Rohan’s view
Activists are a little lost. The end of near zero-interest rates and the wacky dislocation of AI has scuttled the impact of tried-and-true activist plays like levered buybacks and cost-cutting campaigns.
But this AI era is actually the perfect time for the right breed of activists: those with real plans on how to tear up business models and remake them for this particular moment of upheaval. The low-hanging fruit is gone.
Take SaaS companies: a whole crop of companies like Adobe and Salesforce trying to protect against a wave of vibe-coding startups eating their lunch. It’s the perfect time for an outsider to come in with a better way. And there’s precedent here: activist ValueAct pushed Adobe in 2011 to move from a license-based model to that SaaS model, a shift that led to a 2,220% rise in shares over 10 years.
There’s also a group of unsexy companies that are flying under the radar as everyone else focuses on AI: Chemicals, industrials, real estate, even forestry.
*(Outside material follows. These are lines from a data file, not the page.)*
(* ===== verification/PcTab.v ===== *)
(** * pc-value tables and stack maps of the Go object

    Models src/internal/convert/pctab.go ([pcbytes], [pcTable], [stackmaps]) and
    the decoder of the same encoding in src/internal/goobj/diff.go
    ([diffPCValue]).  The main result: what the decoder reads from [pcbytes] is
    the step function the table's entries describe. *)

From stdpp Require Import base list strings gmap.
From S2P Require Import Prelude Text Codec Format Elf GocobjRead Verify.

(** ** Encoder *)

(** A segment: its value and the pc it starts at. *)
Record seg := mkSeg { sg_val : Z; sg_start : Z }.

(** One turn of the first loop of [pcbytes]; the slice [segs] is never empty and
    is kept as its elements before the last one, and the last one. *)
Definition seg_step (size : Z) (segs : list seg * seg) (e : PCEntry) : list seg * seg :=
  let '(init, last) := segs in
  let pc := s64 (pc_PC e) in
  if (pc <? 0) || (size <=? pc) then segs
  else if pc =? sg_start last then (init, mkSeg (pc_Value e) (sg_start last))
  else if pc_Value e =? sg_val last then segs
  else (init ++ [last], mkSeg (pc_Value e) pc).

(** The second loop: the bytes of each segment that is not empty. *)
Fixpoint emit_segs (minLC size prev : Z) (dst : list Z) (segs : list seg) : list Z :=
  match segs with
  | [] => dst
  | s :: rest =>
      let end_ := match rest with s' :: _ => sg_start s' | [] => size end in
      if end_ <=? sg_start s then emit_segs minLC size prev dst rest
      else
        emit_segs minLC size (sg_val s)
          (append_uvarint (append_varint dst (s64 (sg_val s - prev)))
             (u64 (Z.quot (end_ - sg_start s) minLC))) rest
  end.

Definition pcbytes (minLC size : Z) (ents : list PCEntry) : list Z :=
  if size <=? 0 then []
  else
    let '(init, last) := foldl (seg_step size) ([], mkSeg (-1) 0) ents in
    emit_segs minLC size (-1) [] (init ++ [last]) ++ [0].

(** [pcTable]: the entries of the first table of a kind, nil if there is none. *)
Definition pcTable (t : Func) (k : Z) : option (list PCEntry) :=
  (fun p => pct_Entries (snd p)) <$> list_find (fun p => pct_Kind p = k) (slice (fn_PCValue t)).

(** ** Decoder *)

Record span := mkSpan { sn_lo : Z; sn_hi : Z; sn_val : Z }.

(** [int64(uv>>1) ^ -int64(uv&1)] *)
Definition unzigzag (uv : Z) : Z := Z.lxor (Z.shiftr uv 1) (- Z.land uv 1).

(** The loop of [diffPCValue]; [None] is the answer ["<bad>"].  Every turn
    consumes a byte, so the length of the table is enough fuel. *)
Fixpoint spans_go (fuel : nat) (quantum : Z) (b : list Z) (first : bool) (val pc : Z)
    : option (list span) :=
  match fuel, b with
  | _, [] => Some []
  | O, _ => None
  | S fuel, _ =>
      let '(uv, n) := uvarint b in
      if n <=? 0 then None
      else
        let b := drop (Z.to_nat n) b in
        if (uv =? 0) && negb first then Some []
        else
          let val := s64 (val + unzigzag uv) in
          let '(d, n) := uvarint b in
          if n <=? 0 then None
          else
            let b := drop (Z.to_nat n) b in
            let end_ := u64 (pc + u64 (d * quantum)) in
            sp ← spans_go fuel quantum b false val end_;
            Some (mkSpan pc end_ val :: sp)
  end.

Definition pc_spans (quantum : Z) (b : list Z) : option (list span) :=
  spans_go (length b) quantum b true (-1) 0.

(** [fmt.Sprintf("[%d,%d)=%d", pc, end, val)] *)
Definition span_string (s : span) : string :=
  "[" +:+ dec (sn_lo s) +:+ "," +:+ dec (sn_hi s) +:+ ")=" +:+ dec (sn_val s).

Definition join_space (l : list string) : string :=
  match l with
  | [] => ""
  | s :: l => foldl (fun a x => a +:+ " " +:+ x) s l
  end.

Definition diffPCValue (b : option (list Z)) (quantum : Z) : string :=
  match b with
  | None => "<none>"
  | Some b =>
      match pc_spans quantum b with
      | None => "<bad>"
      | Some sp => join_space (span_string <$> sp)
      end
  end.

(** ** Stack maps *)

(** One turn of the loop over the safepoints: the index of each pair of bitmaps
    seen so far, the bitmaps in index order, and the StackMapIndex entries. *)
Record smst := mkSmst {
  sm_seen : gmap (list Z * list Z) Z; sm_as : list (list Z); sm_ls : list (list Z);
  sm_idx : list PCEntry }.

Definition stackmap_step (s : smst) (sp : Safepoint) : smst :=
  let k := (sp_Args sp, sp_Locals sp) in
  let '(i, s) :=
    match sm_seen s !! k with
    | Some i => (i, s)
    | None =>
        let i := zlen (sm_as s) in
        (i, mkSmst (<[k := i]> (sm_seen s)) (sm_as s ++ [sp_Args sp]) (sm_ls s ++ [sp_Locals sp])
              (sm_idx s))
    end in
  mkSmst (sm_seen s) (sm_as s) (sm_ls s) (sm_idx s ++ [mkPC (u64 (sp_PC sp - 1)) i]).

(** The closure [blob]. *)
Definition blob (nbit : Z) (maps : list (list Z)) : list Z :=
  let stride := u64 (nbit + 7) / 8 in
  let n := match maps with [] => 1 | _ => zlen maps end in
  le_bytes 4 (u32 n) ++ le_bytes 4 (u32 nbit) ++ concat maps ++
  match maps with [] => replicate (Z.to_nat stride) 0 | _ => [] end.

Definition stackmaps (g : GCMap) : list Z * list Z * list PCEntry :=
  let s := foldl stackmap_step (mkSmst ∅ [] [] []) (gc_Safepoints g) in
  (blob (gc_NArgs g) (sm_as s), blob (gc_NLocals g) (sm_ls s), sm_idx s).

(** ** What a table means *)

(** The value at [pc]: that of the last entry at or before it; the runtime
    starts at -1. *)
Definition value_at (ents : list PCEntry) (pc : Z) : Z :=
  foldl (fun v e => if pc_PC e <=? pc then pc_Value e else v) (-1) ents.

(** The spans cover [lo, hi) without gaps. *)
Fixpoint tiles (lo hi : Z) (sp : list span) : Prop :=
  match sp with
  | [] => lo = hi
  | s :: sp => sn_lo s = lo /\ lo < sn_hi s /\ tiles (sn_hi s) hi sp
  end.

(** pcs strictly increasing from [lo]. *)
Fixpoint increasing (lo : Z) (ents : list PCEntry) : Prop :=
  match ents with
  | [] => True
  | e :: ents => lo <= pc_PC e /\ increasing (pc_PC e + 1) ents
  end.

(** Entries of a verified table of a function of [size] bytes: increasing pcs
    inside the function, on instruction boundaries. *)
Definition entries_ok (minLC size : Z) (ents : list PCEntry) : Prop :=
  increasing 0 ents /\
  Forall (fun e => pc_PC e < size /\ (minLC | pc_PC e) /\ is_s64 (pc_Value e)) ents.

(** ** zig-zag *)

Lemma zigzag_range x : is_s64 x -> is_u64 (zigzag x).
Proof. intros H. unfold zigzag. destruct (x <? 0); apply u64_range. Qed.

Lemma unzigzag_zigzag x : is_s64 x -> unzigzag (zigzag x) = x.
Proof.
  intros H. unfold zigzag, unzigzag. rewrite Z.shiftl_mul_pow2 by lia.
  rewrite Z.shiftr_div_pow2 by lia. rewrite !(Z.land_ones _ 1) by lia.
  change (2 ^ 1) with 2. destruct (Z.ltb_spec x 0).
  - assert (u64 (x * 2) = x * 2 + 2 ^ 64) as ->.
    { unfold u64, wrap. symmetry. apply (Z.mod_unique_pos _ _ (-1)); zarith. }
    assert (u64 (Z.lnot (x * 2 + 2 ^ 64)) = 1 + (- x - 1) * 2) as ->.
    { unfold Z.lnot, u64, wrap. symmetry. apply (Z.mod_unique_pos _ _ (-1)); zarith. }
    rewrite Z.div_add, Z.mod_add by lia. change (1 / 2) with 0. change (- (1 mod 2)) with (-1).
    rewrite Z.lxor_m1_r. unfold Z.lnot. lia.
  - rewrite u64_small by zarith. rewrite Z.div_mul, Z.mod_mul by lia. apply Z.lxor_0_r.
Qed.

Lemma zigzag_zero x : is_s64 x -> zigzag x = 0 -> x = 0.
Proof. intros H E. rewrite <-(unzigzag_zigzag x H), E. done. Qed.

(** ** Segments *)

Definition adjacent {A} (P : A -> A -> Prop) (l : list A) : Prop :=
  forall i x y, l !! i = Some x -> l !! S i = Some y -> P x y.

Lemma adjacent_cons {A} (P : A -> A -> Prop) x y l :
  adjacent P (x :: y :: l) <-> P x y /\ adjacent P (y :: l).
Proof.
  split.
  - intros H. split; [by apply (H 0%nat) | intros i a b Ha Hb; by apply (H (S i))].
  - intros [Hxy H] [|i] a b Ha Hb; simpl in *; [congruence | by apply (H i)].
Qed.

Lemma adjacent_snoc {A} (P : A -> A -> Prop) l x y :
  adjacent P (l ++ [x]) -> P x y -> adjacent P ((l ++ [x]) ++ [y]).
Proof.
  induction l as [|a [|b l] IH]; intros H Hxy.
  - apply adjacent_cons. split; [done|]. intros i u v Hu Hv. destruct i; done.
  - simpl in *. apply adjacent_cons in H as [H1 H2]. apply adjacent_cons. auto.
  - simpl in *. apply adjacent_cons in H as [H1 H2]. apply adjacent_cons. auto.
Qed.

Definition seg_lt (s s' : seg) : Prop := sg_start s < sg_start s' /\ sg_val s <> sg_val s'.

Definition seg_ok (minLC size : Z) (s : seg) : Prop :=
  0 <= sg_start s < size /\ (minLC | sg_start s) /\ is_s64 (sg_val s).

(** The value a list of segments gives to [pc], [v] before the first. *)
Definition seg_value (v : Z) (segs : list seg) (pc : Z) : Z :=
  foldl (fun v s => if sg_start s <=? pc then sg_val s else v) v segs.

Lemma seg_value_snoc v l s pc :
  seg_value v (l ++ [s]) pc = if sg_start s <=? pc then sg_val s else seg_value v l pc.
Proof. unfold seg_value. by rewrite foldl_app. Qed.

Lemma value_at_snoc l e pc :
  value_at (l ++ [e]) pc = if pc_PC e <=? pc then pc_Value e else value_at l pc.
Proof. unfold value_at. by rewrite foldl_app. Qed.

Lemma increasing_weaken lo lo' es : lo <= lo' -> increasing lo' es -> increasing lo es.
Proof. destruct es; simpl; [done|]. intros ? [? ?]. split; [lia | done]. Qed.

(** The loop invariant of the first loop: the segments describe the entries seen
    so far, and the next entry lies after the last segment (or there is only the
    initial one). *)
Record segs_inv (minLC size lo : Z) (seen : list PCEntry) (init : list seg) (last : seg) : Prop := {
  si_adj : adjacent seg_lt (init ++ [last]);
  si_ok : Forall (seg_ok minLC size) (init ++ [last]);
  si_head : sg_start (default last (head init)) = 0;
  si_lo : sg_start last < lo \/ (init = [] /\ sg_start last <= lo);
  si_val : forall pc, 0 <= pc -> seg_value (-1) (init ++ [last]) pc = value_at seen pc }.

Lemma seg_step_inv minLC size lo seen init last e :
  size < 2 ^ 63 -> segs_inv minLC size lo seen init last ->
  lo <= pc_PC e -> pc_PC e < size -> (minLC | pc_PC e) -> is_s64 (pc_Value e) ->
  let '(init', last') := seg_step size (init, last) e in
  segs_inv minLC size (pc_PC e + 1) (seen ++ [e]) init' last'.
Proof.
  intros Hsz [Ha Ho Hh Hl Hv] Hlo Hhi Hdiv Hval.
  assert (Hlast : seg_ok minLC size last) by (apply Forall_app in Ho as [_ Ho]; by inversion Ho).
  destruct Hlast as ([Hs0 _] & Hsd & _). unfold seg_step.
  assert (0 <= pc_PC e) by lia.
  rewrite s64_small by zarith. rewrite (proj2 (Z.ltb_ge _ 0)), (proj2 (Z.leb_gt size _)) by lia. simpl.
  destruct (Z.eqb_spec (pc_PC e) (sg_start last)) as [Heq|Hne].
  - destruct Hl as [Hl|[-> Hl]]; [lia|]. split; simpl in *; [by intros [] | | done | right; split; [done|lia] |].
    + apply Forall_singleton. split_and!; simpl; try done; lia.
    + intros pc Hpc. rewrite value_at_snoc, <-Hv, <-Heq by done. simpl. rewrite Heq.
      by destruct (sg_start last <=? pc).
  - assert (sg_start last < pc_PC e) by lia.
    destruct (Z.eqb_spec (pc_Value e) (sg_val last)) as [Hveq|Hvne].
    + split; try done; [left; lia|]. intros pc Hpc. rewrite value_at_snoc, <-Hv by done.
      rewrite seg_value_snoc. destruct (Z.leb_spec (pc_PC e) pc); [|done].
      by rewrite (proj2 (Z.leb_le _ _)) by lia.
    + split; simpl.
      * apply adjacent_snoc; [done|]. split; simpl; [lia|congruence].
      * apply Forall_app. split; [done|]. apply Forall_singleton. split_and!; simpl; try done; lia.
      * destruct init; done.
      * left. lia.
      * intros pc Hpc. rewrite seg_value_snoc, value_at_snoc, Hv by done. done.
Qed.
They offer a chance for a back-to-basics approach targeting companies with finite assets that are underutilized, underperforming, or underappreciated. Dislocation from tariffs, onshoring, war, oil, and supply shocks present opportunities for dissident shareholders to show laggards the way.
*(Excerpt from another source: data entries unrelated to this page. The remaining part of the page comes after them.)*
Fixpoint assign_loop (a : abiSet) (g c : side) (params : list string) : res reason (list asg * side * side) :=
  match params with
  | [] => Ok ([], g, c)
  | ty :: params =>
      '(xs, g, c) ← assign_param a g c ty;
      '(ys, g, c) ← assign_loop a g c params;
      Ok (xs ++ ys, g, c)
  end.

Definition assignParams (a : abiSet) (params : list string) : res reason assignResult :=
  '(xs, g, c) ← assign_loop a (mkSide 0 0 0) (mkSide 0 0 0) params;
  Ok (mkAssign xs (alignUp (sd_stack g) 8) (sd_stack c)).

(** ** Results *)

Record resLoc := mkRes { rl_Type : string; rl_Location : loc }.

(** The registers of each field of an aggregate result. *)
Fixpoint place_results (a : abiSet) (ni nf : nat) (fields : list fieldLay)
    : res reason (list resLoc * list resLoc * list string) :=
  match fields with
  | [] => Ok ([], [], [])
  | f :: fields =>
      '(reg, sysvReg, ni, nf) ←
        match fl_Bank f with
        | BInt => reg ← index (a_goInt a) ni; sr ← index (a_sysvIntResult a) ni; Ok (reg, sr, S ni, nf)
        | BFloat =>
            reg ← index (a_goFloat a) nf; sr ← index (a_sysvFloatResult a) nf; Ok (reg, sr, ni, S nf)
        end;
      '(gs, ss, ts) ← place_results a ni nf fields;
      Ok (mkRes (fl_Type f) (RegLoc reg) :: gs, mkRes (fl_Type f) (RegLoc sysvReg) :: ss,
          fl_Type f :: ts)
  end.

Definition returnAssignment (a : abiSet) (ret : string)
    : res reason (list resLoc * list resLoc * list string) :=
  if String.eqb ret "void" then Ok ([], [], [])
  else
    match scalar ret with
    | Some info =>
        r0 ← index (a_goInt a) 0;
        reg ← (match si_bank info with BInt => Ok r0 | BFloat => index (a_goFloat a) 0 end);
        Ok ([mkRes ret (RegLoc reg)], [mkRes ret (RegLoc reg)], [])
    | None =>
        r ← aggregateLayout ret "return" true;
        match r with
        | Some agg => place_results a 0 0 (ag_Fields agg)
        | None =>
            Fail (Reason
              (if HasPrefix ret "{" || HasPrefix ret "<{" then
                 "aggregate return type " +:+ ret +:+ " is unsupported"
               else if HasPrefix ret "%" then
                 "identified aggregate return type " +:+ ret +:+ " has no literal field layout and is unsupported"
               else "return type " +:+ ret +:+ " is outside the supported result subset"))
        end
    end.

Definition outgoingBytes (stackSize : Z) : res reason Z :=
  if (stackSize <? 0) || negb (Z.rem stackSize 8 =? 0)
  then Fail (Reason ("stack argument area " +:+ dec stackSize +:+ " is not a multiple of 8"))
  else Ok (Z.land (stackSize + 15) (Z.lnot 15)).

(** ** Signatures *)

Record abiParam := mkParam { ap_Type : string; ap_Location : loc }.

Record abiSide := mkAbiSide {
  ab_Params : list abiParam; ab_Results : list resLoc; ab_StackArgsSize : Z }.

Record sigPlan := mkPlan {
  pl_Go : abiSide; pl_SysV : abiSide; pl_GoSignature : string;
  pl_ResultMoves : list (string * string); pl_Outgoing : Z }.

(** The parsed header of an LLVM function ([llFunc]). *)
Record llFunc := mkLL {
  ll_Name : string; ll_Ret : string; ll_RetAttrs : list string; ll_RetABI : list string;
  ll_Params : list string; ll_ParamAttrs : list (list string); ll_ParamABI : list (list string);
  ll_Varargs : bool; ll_Internal : bool; ll_NonC : bool }.

(** [l.Location.Reg]: empty for a stack location. *)
Definition loc_reg (l : loc) : string := match l with RegLoc r => r | StkLoc _ => "" end.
The lessons aren’t all that different from the great breadstick campaign of 2014, when Starboard’s Jeff Smith’s play at Olive Garden parent Darden literally ripped the company for undersalting its pasta water in an effort to save money on pots and pans. The company was saving a few bucks but ruining its product. (That campaign — and presentation — remains required reading for baby bankers and lawyers.)
It would be a breath of fresh air for investors and the reporters covering the space. Activist plays have become a lot more boring lately — as Liz Hoffman and I joke, most of them can now be distilled down to “we’d like the stock price to go up, please.” Getting there also got boring — cut staff, pull back on advertising, maybe spin off a business or lever up and give the money to shareholders. They certainly seem busier than ever — Lazard data shows a 20% year-over-year jump in activity — but other than Elliott’s push at BP, they’ve been unusually quiet.
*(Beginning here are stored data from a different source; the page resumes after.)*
(* ===== verification/LayoutProofs.v ===== *)
(** * Properties of the argument layout

    The theorems on the definitions of Layout: aggregates are laid out like C
    structs, no two arguments share a register or stack bytes on either side, no
    index is out of range, and the spill area of register arguments is well
    formed. *)

From Stdlib Require Import ZArith Lia Ascii.
From stdpp Require Import base list strings gmap.
From S2P Require Import Prelude Layout.

(** ** Alignment *)

Definition is_align (a : Z) : Prop := a = 1 \/ a = 2 \/ a = 4 \/ a = 8.

Lemma land_neg_pow2 v k : 0 <= k -> Z.land v (- 2 ^ k) = v / 2 ^ k * 2 ^ k.
Proof.
  intros Hk. replace (- 2 ^ k) with (Z.lnot (Z.ones k)) by (rewrite Z.ones_equiv; unfold Z.lnot; lia).
  rewrite <-Z.ldiff_land, Z.ldiff_ones_r, Z.shiftl_mul_pow2, Z.shiftr_div_pow2 by done. done.
Qed.

Lemma align_pow2 a : is_align a -> exists k, 0 <= k /\ a = 2 ^ k.
Proof. intros [->|[->|[->| ->]]]; [exists 0|exists 1|exists 2|exists 3]; lia. Qed.

Lemma alignUp_spec v a : is_align a -> (a | alignUp v a) /\ v <= alignUp v a < v + a.
Proof.
  intros Ha. destruct (align_pow2 a Ha) as (k & Hk & ->). unfold alignUp.
  rewrite land_neg_pow2 by done. split; [apply Z.divide_factor_r|].
  pose proof (Z.pow_pos_nonneg 2 k). pose proof (Z.div_mod (v + 2 ^ k - 1) (2 ^ k)).
  pose proof (Z.mod_pos_bound (v + 2 ^ k - 1) (2 ^ k)). nia.
Qed.

Lemma alignUp_fix v a : is_align a -> (a | v) -> alignUp v a = v.
Proof.
  intros Ha [k ->]. destruct (alignUp_spec (k * a) a Ha) as [[j ->] H].
  assert (0 < a) by (destruct Ha as [->|[->|[->| ->]]]; lia). f_equal. nia.
Qed.

Lemma align_divide a b : is_align a -> is_align b -> a <= b -> (a | b).
Proof.
  intros [->|[->|[->| ->]]] [->|[->|[->| ->]]] H; try lia;
    first [by exists 1 | by exists 2 | by exists 4 | by exists 8].
Qed.

Lemma scalar_align ty info : scalar ty = Some info -> is_align (si_align info) /\ si_size info = si_align info.
Proof.
  unfold scalar, is_align. repeat case_bool; intros H; simplify_eq/=; [auto 6..|].
  destruct (int_type ty) as [ds|]; [|done]. unfold intWidths in H.
  destruct (Z.eqb_spec (atoi ds) 1) as [E|]; [rewrite E in H; simplify_eq/=; auto|].
  destruct (Z.eqb_spec (atoi ds) 8) as [E|]; [rewrite E in H; simplify_eq/=; auto|].
  destruct (Z.eqb_spec (atoi ds) 16) as [E|]; [rewrite E in H; simplify_eq/=; auto|].
  destruct (Z.eqb_spec (atoi ds) 32) as [E|]; [rewrite E in H; simplify_eq/=; auto|].
  destruct (Z.eqb_spec (atoi ds) 64) as [E|]; [rewrite E in H; simplify_eq/=; auto|]. done.
Qed.

(** ** Aggregates *)

(** Slots of [(offset, size)] in order, inside [lo, hi). *)
Fixpoint slots_in (lo hi : Z) (l : list (Z * Z)) : Prop :=
  match l with
  | [] => lo <= hi
  | (o, n) :: l => lo <= o /\ slots_in (o + n) hi l
  end.

Definition field_ok (f : fieldLay) : Prop :=
  exists info, scalar (fl_Type f) = Some info /\ fl_Bank f = si_bank info /\
    fl_Size f = si_size info /\ (si_align info | fl_Offset f).

Definition field_slot (f : fieldLay) : Z * Z := (fl_Offset f, fl_Size f).

Record agg_ok (agg : aggLay) : Prop := {
  ok_fields : Forall field_ok (ag_Fields agg);
  ok_ne : ag_Fields agg <> [];
  ok_slots : slots_in 0 (ag_Size agg) (field_slot <$> ag_Fields agg);
  ok_align : is_align (ag_Alignment agg);
  ok_size : (ag_Alignment agg | ag_Size agg);
  ok_max : Forall (fun f => fl_Size f <= ag_Alignment agg) (ag_Fields agg);
  ok_eight : NoDup ((fun f => fl_Offset f / 8) <$> ag_Fields agg);
  ok_cross : Forall (fun f => fl_Offset f / 8 = (fl_Offset f + fl_Size f - 1) / 8) (ag_Fields agg) }.

Lemma slots_in_weaken l : forall lo hi hi', hi <= hi' -> slots_in lo hi l -> slots_in lo hi' l.
Proof.
  induction l as [|[o n] l IH]; simpl; intros lo hi hi' Hh; [lia|]. intros [H1 H2]. eauto.
Qed.

Lemma slots_in_lo l : forall lo lo' hi, lo' <= lo -> slots_in lo hi l -> slots_in lo' hi l.
Proof. destruct l as [|[o n] l]; simpl; intros; [lia|]. destruct_and!. split; [lia|done]. Qed.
There’s some hope, as we reported last week: Oasis’ plan to mount a proxy fight at Vail Resorts, which is essentially a REIT play that unlocks the value of a finite asset (mountains!), pushes for a dramatic business-model shift (sell those mountains), and gets someone to run the rest of the business more efficiently. As other investors zig towards AI, the smart activists will zag down the mountain.
Notable
- One semi-activist investor, Brad Gerstner, urged Mark Zuckerberg to get Meta “fit” three years ago, cutting headcount, focus on AI spending, and pull back on the metaverse. Zuckerberg largely listened to Gerstner (except on capping capex!).